THREE IRISH students were injured when an aircraft crash-landed in a field during a skydiving exercise in Canada.
The students, who are believed to be from NUI Maynooth, were hurt when the twin-engined King Air plane crashed near Pitt Meadows Airport, east of Vancouver, on Sunday afternoon.
A pilot and seven skydivers were on board, three of them Irish.
The cause of the crash is not known, but an aircraft engine was seen by observers to fail before the pilot made a wheels-up landing in a blueberry field.
All eight people were taken to Vancouver General Hospital for treatment. One of the Irish passengers, a woman in her early 20s, suffered a broken pelvis.
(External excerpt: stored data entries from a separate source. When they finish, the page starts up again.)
(** * MathesarColumn (db/columns/base.py)

    A shallow embedding of the [MathesarColumn] class: the copy constructor
    [from_column], the attachment resolver [table_], the default-column
    classifier [is_default], the cast resolver [valid_target_types], the two
    live-introspection properties [column_index] and [default_value], and the
    type helpers [plain_type] and [type_options].

    Python values are modelled as follows.
    - [None]-able attributes are [option]s; an attribute that an object may
      not carry at all (probed with [hasattr]) is an [attr].
    - A property that can raise returns a [result]; a property that cannot is
      a plain function.
    - Dictionaries are [gmap]s; the set of foreign keys is the list of its
      elements, in the order in which the set is iterated.
    - Everything base.py imports (SQLAlchemy's type machinery, the default
      column registry, the catalog helpers) is a field of the class
      [Imports]; whatever of it runs code can raise. *)

From stdpp Require Import gmap strings list sorting.
From Stdlib Require Import ZArith.

Open Scope string_scope.
Open Scope Z_scope.

(** ** Exceptions and fallible computations *)

(** [AttributeError obj a]: attribute [a] was read on an object of class
    [obj] that lacks it. [Propagated e]: an exception [e] raised inside an
    imported helper, which base.py never catches. *)
Inductive exn : Type :=
  | AttributeError (obj a : string)
  | Propagated (e : string).

Inductive result (A : Type) : Type :=
  | Ok (v : A)
  | Raise (e : exn).
Arguments Ok {A} v.
Arguments Raise {A} e.

#[global] Instance result_ret : MRet result := λ A v, Ok v.
#[global] Instance result_bind : MBind result := λ A B k m,
  match m with
  | Ok v => k v
  | Raise e => Raise e
  end.

Definition returns {A} (m : result A) : Prop := ∃ v, m = Ok v.

(** ** Objects base.py handles *)

(** An attribute that may be missing from the instance: [Unset] makes
    [hasattr] false, [Held v] holds [v] ([None] or a value). *)
Inductive attr (A : Type) : Type :=
  | Unset
  | Held (v : option A).
Arguments Unset {A}.
Arguments Held {A} v.

(** A table object, of which base.py reads [name] and [schema]. *)
Module Table.
Record t : Type := Build { name : string; schema : option string }.
#[global] Instance eq_dec : EqDecision t.
Proof. solve_decision. Defined.

(** [t.fullname]: the name, behind the schema when there is one. *)
Definition fullname (t : t) : string :=
  match schema t with
  | Some s => String.append s (String.append "." (name t))
  | None => name t
  end.
End Table.

(** A live connection handle, of which base.py reads [dialect]. *)
Module Engine.
Record t : Type := Build { url : string; dialect : string }.
End Engine.

(** A type descriptor: its class, and the instance attributes that hold its
    parameters (an attribute may be missing, or be there and hold [None]). *)
Module SAType.
Record t : Type := Build { class_ : string; params : gmap string (option Z) }.

(** [getattr(ty, k, None)] *)
Definition getattr (ty : t) (k : string) : option Z := params ty !! k ≫= id.

(** [ty.k = v] *)
Definition setattr (k : string) (v : option Z) (ty : t) : t :=
  {| class_ := class_ ty; params := <[k := v]> (params ty) |}.
End SAType.

(** A foreign key. [ForeignKey s] is the constructor call on the qualified
    name [s] of the target column, and the key holds that name.
    [ForeignKey_on t k] is the constructor call on a column object, the
    column [k] of the table object [t], and the key holds that object. *)
Inductive foreign_key : Type :=
  | ForeignKey (colspec : string)
  | ForeignKey_on (target_table : Table.t) (target_key : string).

(** [fk.target_fullname]: the name the key was given, or the table's full
    name and the key of the column it holds. *)
Definition target_fullname (fk : foreign_key) : string :=
  match fk with
  | ForeignKey colspec => colspec
  | ForeignKey_on t k => String.append (Table.fullname t) (String.append "." k)
  end.

(** The key holds a name and no object. *)
Definition holds_name_only (fk : foreign_key) : Prop :=
  ∃ colspec, fk = ForeignKey colspec.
The other two, a man and a woman, were treated for minor injuries and released. They flew back to Ireland yesterday.
The pilot, Ian Flanagan, who is also the owner of Pacific Skydivers, the company that organised the exhibition, said they were "very, very lucky" that nobody was seriously injured in the incident.
"There was a problem with the engine. We ended up having to do a forced 'belly-type' landing on a field near Pitt Meadows Airport," he said.
"Because we weren't landing on the runway, we made the decision to keep the wheels up because the plane would slide better on its belly."
The crash is being investigated by the Royal Canadian Mounted Police. Its spokesman Cpl Mike McCauley said: "My understanding is they had taken off, then there were some issues and they tried to get back."
The incident was overshadowed by another involving a small aircraft that crashed on northern Vancouver Island, killing five people, on the same day.